Sonnet and Attention is All You Need

Introduction

In this article, I will show you why Sonnet is one of the greatest Tensorflow library, and why everyone should use it. To support my remarks, I’ll implement a new model from Google Brain team ¹, Transformer, which is trained to translate sentences without any recurrent neural network. This model is state of the art in translation task.

At some point, during the article, I will make some back and forth to explane some detail about the model. Skip them if you want!

As stated before, I will be using Sonnet all the way through the blog. It has been developed internally at DeepMind. In essence, the principal feature of Sonnet is to abstract away the scoping mechanism of Tensorflow. If your neural network needs to share a lot of weights, this feature is essential. While giving you powerful abstraction, all you have to do is to group graph operations as Module. If a module is used in multiple parts of the graph, the variables inside the module are reused (without having to specify reuse_scope=True). With Sonnet, you write less code, but you also make it more modular and reusable. Finally, as a lot of modules are implemented as part of the core library, it is even more easy to write modular code in a Sonnet way. For example snt.Linear is a fully connected layer, snt.LSTM is an RNN Cell, snt.BatchApply is a utility to apply a module to every tensor across one or multiple axes.

When experimenting new models, you usually want to train your model on the training set, once in a while evaluate, compute some metrics, store the model weights, and restore from the last checkpoint. Tensorflow’s learn API is designed to make this job easy, letting you focus on developing your model.

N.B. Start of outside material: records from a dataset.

Lemma sign_off_ok (med : Medium) (g : Rng) :
  exists s_off,
    sign_off med g = Some (s_off, fun i => g (S i))
    /\ In s_off (get Medium_beq SIGN_OFF med [EMPTY]).
Proof.
  destruct (choice_ok g (SIGN_OFF_nonempty med)) as (x & Hx & Hin).
  exists x. split; [|exact Hin].
  unfold sign_off, pick.
  destruct (get Medium_beq SIGN_OFF med [EMPTY]) eqn:E.
  - now destruct (SIGN_OFF_nonempty med).
  - exact Hx.
Qed.

(** The message and the subject of [compose_message], for any draws. *)
Lemma compose_message_eq (U : UnicodeData) (txt : str) (tone : Tone)
    (med : Medium) (len : Length) (loc : Locale)
    (include_bullets add_subject : bool) (g : Rng) :
  exists greeting opener politeness s_off subj g',
    let parts :=
      body_assembly txt (to_bullets U txt) tone med len include_bullets
        greeting opener politeness in
    compose_message U txt tone med len loc include_bullets add_subject g
    = Some ({| subject := subj;
               message := join [NL; NL]
                            (filter truthy
                               (if truthy s_off then parts ++ [s_off] else parts)) |},
            g')
    /\ In s_off (get Medium_beq SIGN_OFF med [EMPTY])
    /\ (if Medium_beq med email && add_subject
        then exists s, subj = Some s /\ s <> EMPTY
        else subj = None).
Proof.
  destruct (body_before_sign_off_ok U txt tone med len loc include_bullets g)
    as (greeting & opener & politeness & g1 & Hb).
  destruct (sign_off_ok med g1) as (s_off & Hs & Hin).
  exists greeting, opener, politeness, s_off.
  unfold compose_message, bind. rewrite Hb. cbn [fst snd]. rewrite Hs.
  destruct (Medium_beq med email && add_subject).
  - destruct (make_subject_nonempty tone (to_bullets U txt) (fun i => g1 (S i)))
      as (s & g3 & Hm & Hne).
    rewrite Hm. cbn [ret].
    exists (Some s), g3. cbv zeta.
    split; [reflexivity|]. split; [exact Hin|].
    exists s. split; [reflexivity | exact Hne].
  - cbn [ret].
    exists None. eexists. cbv zeta.
    split; [reflexivity|]. split; [exact Hin | reflexivity].
Qed.

(** C5: for every parameter set and every sequence of draws the composer
    returns a variant whose subject is present exactly when the medium is
    email and [add_subject] is true, and a subject that is present is never
    the empty string. *)
Theorem subject_iff_email_and_add_subject (U : UnicodeData) (txt : str)
    (tone : Tone) (med : Medium) (len : Length) (loc : Locale)
    (include_bullets add_subject : bool) (g : Rng) :
  exists v g',
    compose_message U txt tone med len loc include_bullets add_subject g
    = Some (v, g')
    /\ (subject v <> None <-> (med = email /\ add_subject = true))
    /\ subject v <> Some EMPTY.
Proof.
  destruct (compose_message_eq U txt tone med len loc include_bullets
              add_subject g)
    as (greeting & opener & politeness & s_off & subj & g' & Heq & _ & Hs).
  cbv zeta in Heq.
  eexists. exists g'. split; [exact Heq|].
  cbn [subject].
  destruct (Medium_beq med email && add_subject) eqn:E.
  - destruct Hs as (s & -> & Hne).
    apply andb_true_iff in E. destruct E as [Em Ea].
    split; [split|].
    + intros _. split; [|exact Ea]. now destruct med.
    + discriminate.
    + intros [= H]. now apply Hne.
  - subst subj. split; [split|].
    + congruence.
    + intros [-> ->]. discriminate E.
    + discriminate.
Qed.

Lemma join_contains (sep x : str) (l : list str) :
  In x l -> contains (join sep l) x.
Proof.
  induction l as [|p l IH]; [contradiction|].
  intros [-> | Hin].
  - destruct l as [|q r].
    + exists [], []. cbn. now rewrite app_nil_r.
    + exists [], (sep ++ join sep (q :: r)). reflexivity.
  - destruct (IH Hin) as (pre & post & Heq).
    destruct l as [|q r]; [contradiction|].
    exists (p ++ sep ++ pre), post.
    change (join sep (p :: q :: r)) with (p ++ sep ++ join sep (q :: r)).
    rewrite Heq. now rewrite <- !app_assoc.
Qed.

(** The body ends with the core sentence, followed by the politeness phrase
    when there is one. *)
Lemma body_assembly_tail (txt : str) (bullets : list str) (tone : Tone)
    (med : Medium) (len : Length) (include_bullets : bool)
    (greeting opener politeness : str) :
  exists front,
    body_assembly txt bullets tone med len include_bullets greeting opener
      politeness
    = front ++ [core_sentence len (summary_of txt bullets) bullets]
      ++ (if truthy politeness then [politeness] else []).
Proof.
  unfold body_assembly, summary_of. cbv zeta.
  eexists. destruct (truthy politeness).
  - rewrite <- app_assoc. reflexivity.
  - cbn [app]. reflexivity.
Qed.

Lemma bullet_block_in_body (txt : str) (bullets : list str) (med : Medium)
    (len : Length) (include_bullets : bool) (greeting opener politeness : str) :
  in_email_doc med = true ->
  bullets <> [] ->
  In (bullet_block bullets)
     (body_assembly txt bullets executive med len include_bullets greeting
        opener politeness).
Proof.
  intros Hmed Hne.
  unfold body_assembly. cbv zeta. rewrite Hmed.
  cbn [Tone_beq andb]. rewrite orb_true_r.
  destruct bullets as [|b bs]; [congruence|].
  cbn [truthy_list].
  fold (bullet_block (b :: bs)).
  destruct (truthy politeness); rewrite ?in_app_iff; cbn [In]; tauto.
Qed.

With Estimator, you only have to define two functions:

input_fn: A generator that Estimator will use to retrieve data into feed to the model
model_fn: A function that creates a graph, returns a loss function during training, predictions during inference.

The structure of the repository

The repository will be structured as followed:

Estimator is created in attention/algorithms/transformers.
All the core module are in attention/modules/cores (Multi-Head Attention, Input Embedding, Add & Norm, Feed Forward).
Decoders and Encoders modules are respectively in attention/modules/decoders, and in attention/modules/encoders.
The full model is in attention/models.
All training and data processing are run as micro services in attention/services.

Implementation of the Transformer

The Encoder

The Encoder is a stack of identical layers (blocks). The Encoder receives as input a batch of padded sequence ids, with their respective length. The encoder output a batch of encoder output, where each sequences identifiers is now a non linearly transformed vector.

Here is the code of the Encoder module:

class Encoder(snt.AbstractModule):
    def __init__(self, params, block_params, embed_params):
        super(Encoder, self).__init__(name="encoder")
        self.params = params
        self.block_params = block_params
        self.embed_params = embed_params

    def _build(self, inputs, sequences_length, reuse_embeddings=True):

        positionnal_embedding = PositionnalEmbedding(**self.embed_params)
        output = positionnal_embedding(inputs)

        if self.params.dropout_rate > 0.0:
            output = tf.layers.dropout(output, self.params.dropout_rate)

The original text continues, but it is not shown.